光太はそんな千里を見て、(なんでこの人、ただの風邪薬を買いに来ただけなのに、さらに重症になっているのさ!?)と思った。



「ふう・・・・すっきりした・・・・!」


 計里が出した、風邪薬と傷薬により、千里の風邪と身体のダメージは完治した。

風邪が治ったというのは目で見てわからないが、千里が自分自身の全身にベトベトと塗った傷薬により、計里とのケンカによって負った彼の体中の傷がすぐに癒えていったのは光太の目にも見て取れた。


「うわ・・・凄い!どうなっているの!?」

「なぁ?凄いだろ!さすが壱発屋という名は伊達じゃないな」


 光太も千里も薬の絶大的な効果に感動の声を上げていた。


「ほら、これでいいだろ?治ったなら早く帰りな」

「ああそうだな」

 

 計里が「これであんたらの目的達成しただろ」と言うような感じで彼らを帰るように促した。


「そうですね。

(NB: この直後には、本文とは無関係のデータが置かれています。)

(* ===== verification/Grep.v ===== *)
(** * grep

    user/grep.c.  The matcher only moves its pointers forward, so a [char *]
    into the pattern or the text is the rest of the string. *)

From S2P Require Import Prelude User Ulib Uprintf.

Definition STAR : Z := 42.
Definition DOT : Z := 46.
Definition DOLLAR : Z := 36.
Definition CARET : Z := 94.

(** [matchstar(c, re, text)]; [here] is [matchhere(re, _)]. *)
Definition matchstar (here : list Z -> bool) (c : Z) : list Z -> bool :=
  fix loop (text : list Z) : bool :=
    if here text then true else
    match text with
    | [] => false
    | t :: text' => if (t =? c) || (c =? DOT) then loop text' else false
    end.

Fixpoint matchhere (re text : list Z) : bool :=
  match re with
  | [] => true
  | c :: re' =>
      let plain :=
        if (c =? DOLLAR) && bool_decide (re' = []) then bool_decide (text = [])
        else match text with
             | [] => false
             | t :: text' => if (c =? DOT) || (c =? t) then matchhere re' text' else false
             end in
      match re' with
      | d :: re'' => if d =? STAR then matchstar (matchhere re'') c text else plain
      | [] => plain
      end
  end.

(** The loop of [match]: the empty rest of the text is tried too. *)
Fixpoint match_at (re text : list Z) : bool :=
  if matchhere re text then true else
  match text with [] => false | _ :: text' => match_at re text' end.
Definition match_ (re text : list Z) : bool :=
  match re with
  | c :: re' => if c =? CARET then matchhere re' text else match_at re text
  | [] => match_at re text
  end.

(** ** The driver *)
Definition GBUF : Z := 1024.

(** The string at a pointer, read by the matcher. *)
Definition ustring (a : Z) : U (list Z) :=
  uloop (fun '(acc, a) => let* c := ld a in uret (if c =? 0 then inr acc else inl (acc ++ [c], a + 1))) ([], a).

(** The lines that are complete: the start of the rest. *)
Definition grep_lines (pattern : list Z) (p : Z) : U Z :=
  uloop (fun p =>
    let* q := strchr (Ptr p) 10 in
    match q with
    | Some (Ptr q) =>
        st q 0 ;;
        let* text := ustring p in
        uwhen (match_ pattern text)
          (st q 10 ;; let* data := bytesarg p (q + 1 - p) in let* _ := sys (Write 1 data) in uret tt) ;;
        uret (inl (q + 1))
    | _ => uret (inr p)
    end) p.

Definition grep (buf : Z) (pattern : list Z) (fd : Z) : U unit :=
  uloop (fun m =>
    let* r := sys (Read fd (GBUF - m - 1)) in
    if rv r <=? 0 then uret (inr tt) else
    st_bytes (buf + m) (take (Z.to_nat (rv r)) (rdata r)) ;;
    let m := m + rv r in
    st (buf + m) 0 ;;
    let* p := grep_lines pattern buf in
    if m >? 0 then
      let m := m - (p - buf) in
      let* _ := memmove buf p m in
      uret (inl m)
    else uret (inl m)) 0.

Definition grep_main (buf : Z) (argv : list Z) : U unit :=
  match argv with
  | _ :: pat :: files =>
      let* pattern := ustring pat in
      match files with
      | [] => grep buf pattern 0 ;; uexit 0
      | _ =>
          uforall files (fun f =>
            let* path := strarg f in
            let* fd := sysv (Open path 0) in
            if fd <? 0 then printf ("grep: cannot open %s" ++ nl) [UStr (Ptr f)] ;; uexit 1
            else grep buf pattern fd ;; let* _ := sysv (Close fd) in uret tt) ;;
          uexit 0
      end
  | _ => fprintf 2 ("usage: grep pattern [file ...]" ++ nl) [] ;; uexit 1
  end.

(** ** What a pattern means *)
Inductive atom : Type := Any | Chr (c : Z).
Inductive item : Type := One (a : atom) | Star (a : atom) | Eol.
Definition atom_of (c : Z) : atom := if c =? DOT then Any else Chr c.
Definition ok (a : atom) (c : Z) : Prop := match a with Any => True | Chr d => c = d end.

Fixpoint items (re : list Z) : list item :=
  match re with
  | [] => []
  | c :: re' =>
      match re' with
      | d :: re'' => if d =? STAR then Star (atom_of c) :: items re'' else One (atom_of c) :: items re'
      | [] => if c =? DOLLAR then [Eol] else [One (atom_of c)]
      end
  end.

(** The items match [u] when [v] follows. *)
Fixpoint sat (its : list item) (u v : list Z) : Prop :=
  match its with
  | [] => u = []
  | One a :: its => exists c u', u = c :: u' /\ ok a c /\ sat its u' v
  | Star a :: its => exists u1 u2, u = u1 ++ u2 /\ Forall (ok a) u1 /\ sat its u2 v
  | Eol :: its => u = [] /\ v = [] /\ sat its u v
  end.
Definition denotes (re text : list Z) : Prop :=
  match re with
  | c :: re' => if c =? CARET then exists u v, text = u ++ v /\ sat (items re') u v
                else exists pre u v, text = pre ++ u ++ v /\ sat (items re) u v
  | [] => True
  end.

Lemma ok_atom c t : ok (atom_of c) t <-> (t =? c) || (c =? DOT) = true.
Proof.
  unfold atom_of. rewrite orb_true_iff, !Z.eqb_eq. destruct (Z.eqb_spec c DOT) as [->|]; cbn; [tauto|]. split; [auto|]. by intros [->|].
Qed.

Lemma matchstar_spec (h : list Z -> bool) (P : list Z -> Prop) c text :
  (forall t, h t = true <-> P t) ->
  matchstar h c text = true <-> exists u1 u2, text = u1 ++ u2 /\ Forall (ok (atom_of c)) u1 /\ P u2.
Proof.
  intros Hh. induction text as [|t text IH]; cbn [matchstar].
  - destruct (h []) eqn:E; (split; [intros E'; try done|]).
    + exists [], []. rewrite <- Hh. done.
    + done.
    + intros (u1 & u2 & Eu & _ & HP). symmetry in Eu. apply app_eq_nil in Eu as [-> ->]. apply Hh in HP. congruence.
  - destruct (h (t :: text)) eqn:E.
    { split; [|done]. intros _. exists [], (t :: text). split_and!; [done|done|by apply Hh]. }
    destruct ((t =? c) || (c =? DOT)) eqn:Eo.
    + fold (matchstar h c). rewrite IH. split.
      * intros (u1 & u2 & -> & HF & HP). exists (t :: u1), u2. split_and!; [done|constructor; [by apply ok_atom|done]|done].
      * intros ([|x u1] & u2 & Eu & HF & HP).
        -- cbn in Eu. subst u2. apply Hh in HP. congruence.
        -- injection Eu as <- ->. apply Forall_cons in HF as [_ HF]. by exists u1, u2.
    + split; [done|]. intros ([|x u1] & u2 & Eu & HF & HP).
      * cbn in Eu. subst u2. apply Hh in HP. congruence.
      * injection Eu as <- ->. apply Forall_cons in HF as [Hx _]. apply ok_atom in Hx. congruence.
Qed.

Lemma matchhere_spec : forall k re, (length re <= k)%nat -> forall text,
  matchhere re text = true <-> exists u v, text = u ++ v /\ sat (items re) u v.
Proof.
  induction k as [|k IH]; intros re Hk text; (destruct re as [|c re']; [cbn; split; [intros _; by exists [], text|done]|]); cbn [length] in Hk; [lia|].
  assert (Hone : match text with [] => false | t :: text' => if (c =? DOT) || (c =? t) then matchhere re' text' else false end = true <->
    exists u v, text = u ++ v /\ exists d u', u = d :: u' /\ ok (atom_of c) d /\ sat (items re') u' v).
  { destruct text as [|t text].
    - split; [done|]. intros (u & v & Eu & d & u' & -> & _). done.
    - split.
      + destruct ((c =? DOT) || (c =? t)) eqn:Eo; [|done]. intros (u & v & -> & HS)%IH; [|lia]. exists (t :: u), v.
        split; [done|]. exists t, u. split_and!; [done| |done]. apply ok_atom. rewrite orb_comm, (Z.eqb_sym t). done.
      + intros (u & v & Eu & d & u' & -> & Ho & HS). injection Eu as <- ->. apply ok_atom in Ho. rewrite orb_comm, (Z.eqb_sym c t), Ho.
        apply IH; [lia|]. by exists u', v. }
  destruct re' as [|d re'']; cbn [matchhere items].
  - rewrite bool_decide_true, andb_true_r by done. destruct (Z.eqb_spec c DOLLAR) as [->|Hc].
    + rewrite bool_decide_eq_true. split; [by intros ->; exists [], []|]. by intros (u & v & -> & -> & -> & _).
    + exact Hone.
  - rewrite bool_decide_false, andb_false_r by done. destruct (Z.eqb_spec d STAR) as [->|Hd]; [|exact Hone].
    rewrite (matchstar_spec (matchhere re'') (fun t => exists u v, t = u ++ v /\ sat (items re'') u v)); [|intros; apply IH; cbn in Hk; lia].
    split.
    + intros (u1 & u2 & -> & HF & u & v & -> & HS). exists (u1 ++ u), v. split; [by rewrite app_assoc|]. by exists u1, u.
    + intros (u & v & -> & u1 & u2 & -> & HF & HS). exists u1, (u2 ++ v). split; [by rewrite app_assoc|]. split; [done|]. by exists u2, v.
Qed.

これで明日の講義にも行けますね」

 

 そんな事を光太が言い出したせいで、千里は顔をしかめた。


「嫌な事思い出させるな・・・・君は」

「そのためにここに来たんでしょうが!」

「ああ、そうだ。計里さ、この光太もこの店を今度、利用できるようにしておいてよ。」

 

 怒る光太を無視して、この店の美少女に向かって千里はそう言った。


「ああ、そう。わかったよ。えーと名前は・・・・童貞君でいいの?」

「天野光太です!あ、ま、の、こ、う、た!」


 光太は強めの口調で自分自身の名前をしっかり、計里に伝えた。


「はいはい・・・・じゃあ、涼先輩にもよろしくね」

『じゃあな、千里と童貞ボーイ!』


 店を出ようとした彼らは計里の声に続いて、九十九のテレパシーが聞こえたので振り返った。先ほどまでいなかったはずの化猫が計里の足元にいて尻尾をなびかせていた。どうやって消したのか、先ほどまであったはずの額の「肉」の字は既に消えていた。



(・・・・俺って今日は化猫と可愛い女の子にまで童貞扱いされちゃったんだよな・・・・)

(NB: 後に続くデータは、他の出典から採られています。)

Lemma parseback_run R : follow R (str_bytes ");") -> forall j n c x s, here s (replicate j 38 ++ R) -> denote c x -> (left_at s < n)%nat ->
  parsed (parseback line n c s) s (Nat.iter j XBack x) R.
Proof.
  intros HR. induction j as [|j IH]; intros [|n] c x s H Hc Hn; try lia; cbn [parseback].
  - cbn [replicate app] in H. destruct (here_peek_no s R (str_bytes "&") H) as (s1 & E1 & H1 & _).
    { apply (follow_not R _ _ HR); apply (bool_decide_unpack _); exact I. }
    rewrite E1. cbn [negb]. exists c, s1. split; [done|]. split; [done|]. split; [done|]. by rewrite (here_left s1 _ H1), <- (here_left s _ H).
  - cbn [replicate app] in H. destruct (peek_char s 38 _ (str_bytes "&") H) as (s1 & E1 & H1 & _); [done|done|by left|]. rewrite E1. cbn [negb].
    destruct (take_char s1 38 _ H1) as (sp & s2 & E2 & H2 & L2); [done|tauto|]. rewrite E2.
    rewrite (here_left s _ H), <- (here_left s1 _ H1) in Hn.
    destruct (IH n (BACK c) (XBack x) s2 H2 Hc) as (c3 & s3 & E3 & D3 & H3 & L3); [lia|]. exists c3, s3. rewrite E3.
    rewrite Nat.iter_succ_r. split; [done|]. split; [done|]. split; [done|]. rewrite (here_left s _ H), <- (here_left s1 _ H1). lia.
Qed.
Lemma back_pipe c : P_pipe c -> show 1 c = show 2 c -> P_back c.
Proof.
  intros HP Hsh j n R s Hwf H HR Hn. rewrite Hsh in H. destruct (HP n (replicate j 38 ++ R) s Hwf H) as (c1 & s1 & E1 & D1 & H1 & L1); [|lia|].
  { destruct j as [|j]; [|apply follow_head; [done|by right; left]]. apply (follow_sub _ _ _ HR). intros x. intros [->|[->|[]%elem_of_nil]%elem_of_cons]%elem_of_cons; [by left|by right; right; left]. }
  exists c1, s1. split; [done|]. destruct (parseback_run R HR j n c1 c s1 H1 D1) as (c2 & s2 & E2 & D2 & H2 & L2); [lia|].
  exists c2, s2. split; [done|]. split; [done|]. split; [done|lia].
Qed.
Lemma back_back c : P_back c -> P_back (XBack c).
Proof.
  intros HP j n R s Hwf H HR Hn. destruct (HP (S j) n R s Hwf) as (c0 & s0 & E0 & HB); [|done|done|].
  - cbn [show Nat.leb] in H. rewrite <- app_assoc in H. exact H.
  - exists c0, s0. split; [done|]. by rewrite Nat.iter_succ_r in HB.
Qed.
Lemma line_back c : P_back c -> show 0 c = show 1 c -> P_line c.
Proof.
  intros HB Hsh n R s Hwf H HR Hn. rewrite Hsh in H. destruct n as [|n]; [lia|]. cbn [parseline].
  destruct (HB 0%nat n R s Hwf H) as (c0 & s0 & E0 & c1 & s1 & E1 & D1 & H1 & L1); [|lia|].
  { apply (follow_sub _ _ _ HR). intros x [->|[]%elem_of_nil]%elem_of_cons. by left. }
  rewrite E0. cbn [pbind]. rewrite E1. cbn [pbind]. destruct (here_peek_no s1 R (str_bytes ";") H1) as (s2 & E2 & H2 & _).
  { apply (follow_not R _ _ HR); apply (bool_decide_unpack _); exact I. }
  rewrite E2. exists c1, s2. split; [done|]. split; [done|]. split; [done|]. by rewrite (here_left s2 _ H2), <- (here_left s1 _ H1).
Qed.
Lemma line_list l r : P_back l -> P_line r -> P_line (XList l r).
Proof.
  intros HB HL n R s [Hl Hr] H HR Hn. cbn [show Nat.leb] in H. rewrite <- !app_assoc in H. cbn [app] in H. destruct n as [|n]; [lia|]. cbn [parseline].
  destruct (HB 0%nat n (59 :: show 0 r ++ R) s Hl H) as (c0 & s0 & E0 & c1 & s1 & E1 & D1 & H1 & L1); [by apply follow_head; [|right; left]|lia|].
  rewrite E0. cbn [pbind]. rewrite E1. cbn [pbind].
  destruct (peek_char s1 59 _ (str_bytes ";") H1) as (s2 & E2 & H2 & _); [done|done|by left|]. rewrite E2.
  destruct (take_char s2 59 _ H2) as (sp & s3 & E3 & H3 & L3); [done|tauto|]. rewrite E3.
  rewrite (here_left s1 _ H1), <- (here_left s2 _ H2) in L1.
  destruct (HL n R s3 Hr H3 HR) as (c4 & s4 & E4 & D4 & H4 & L4); [lia|]. rewrite E4. cbn [pbind].
  exists (LIST c1 c4), s4. split; [done|]. split; [done|]. split; [done|lia].
Qed.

 そんな悲しい事を考えながら光太が帰り道を歩いていた時だ。一緒に歩いていた千里が立ち止まって壱発屋の方向を振り向いて見ていた。光太がそんな千里に向かって声をかけた。


「どうしたんですか?」

「近いうちにまた壱発屋に行かなきゃならないかもしれない・・・・」

「それどういう意味です?またなんか風邪でも引くんです?」

「いや・・・そういう意味じゃない・・・でも何故かそういう気がするだけだ・・・・」

「?」


 光太には千里の言葉の意味がわかっていなかった。しかし、それを言った千里にも何故自分がそんな事を言ったのか、この時はまだよくわかっていなかった。




 その夜の事である。彼らは二人、居間で夕飯を食べ終わった。


「光太の作った、オムライス。美味しかったよ。ホント、君は良い主夫になれるかもよ」

「いやーそんな・・・・」


 またも千里は光太の手料理を褒めていた。光太も満更ではないような感じで照れていた。光太が食器を下げようとした時だ。電源が入ったままになっていた居間のテレビから知っている場所の名前が聞こえてきた。

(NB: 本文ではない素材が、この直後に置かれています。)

(* ===== verification/Usertests.v ===== *)
(** * The tests of usertests

    user/usertests.c, the tests themselves; the program that runs them is in
    Testrun.  A test is a function of its name [s] that ends, or exits with a
    status.  [buf], [big] and [uninit] are the addresses of static arrays,
    [freep] and [base] those of the allocator's variables, [xst] that of a
    local [int]; arrays that a function only hands to the kernel are values.
    The tests that give the kernel a bad address to store at (copyout, rwsbrk,
    argptest, pgbug) or that depend on the permissions of pages or on the code
    itself being unmapped (textwrite, sbrkbugs) are not here: an answer of the
    kernel is data, not an address. *)

From S2P Require Import Prelude Params User Ulib Uprintf Umalloc Utils Grind.

Definition CREATE_WRONLY : Z := Z.lor O_CREATE O_WRONLY.
Definition CREATE_WRONLY_TRUNC : Z := Z.lor (Z.lor O_CREATE O_WRONLY) O_TRUNC.
Definition CREATE_RDWR_TRUNC : Z := Z.lor (Z.lor O_CREATE O_RDWR) O_TRUNC.
(** [sizeof(buf)] *)
Definition BUFSZ : Z := (MAXOPBLOCKS + 2) * BSIZE.

(** The string in a [char] array. *)
Fixpoint upto_nul (l : list Z) : list Z :=
  match l with [] => [] | c :: l' => if c =? 0 then [] else c :: upto_nul l' end.
Definition chars (l : list Z) : list Z := upto_nul (map u8 l).
Definition cname (l : list Z) : ustr := Some (chars l).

『GWスペシャル!緊急特番!UFOのメッカ 真野山の謎に迫る!』


 そんなニュースキャスター男性のナレーションがテレビから聞こえきた。


「真野山・・・・」


 光太には数日前、高山から聞いた話を思い出した・・・F大学からも見えるその山はオカルトスポットであり、UFOスポットで有名だった。そして、彼の大学で事件を起こして、現在も謎の昏睡状態で入院中の木原景子がそこで2月に不思議な体験をしたという・・・・


「千里さん、真野山だって・・・・」


 そう言って彼は千里と話をしようとしたが、千里は


「ああ・・・明日は講義があるからね。もうお風呂入らなきゃね!」


とまるでその場から逃げるかのごとく、部屋から出て行った。千里がお風呂に入りに部屋から出ていき、一人部屋に残された光太。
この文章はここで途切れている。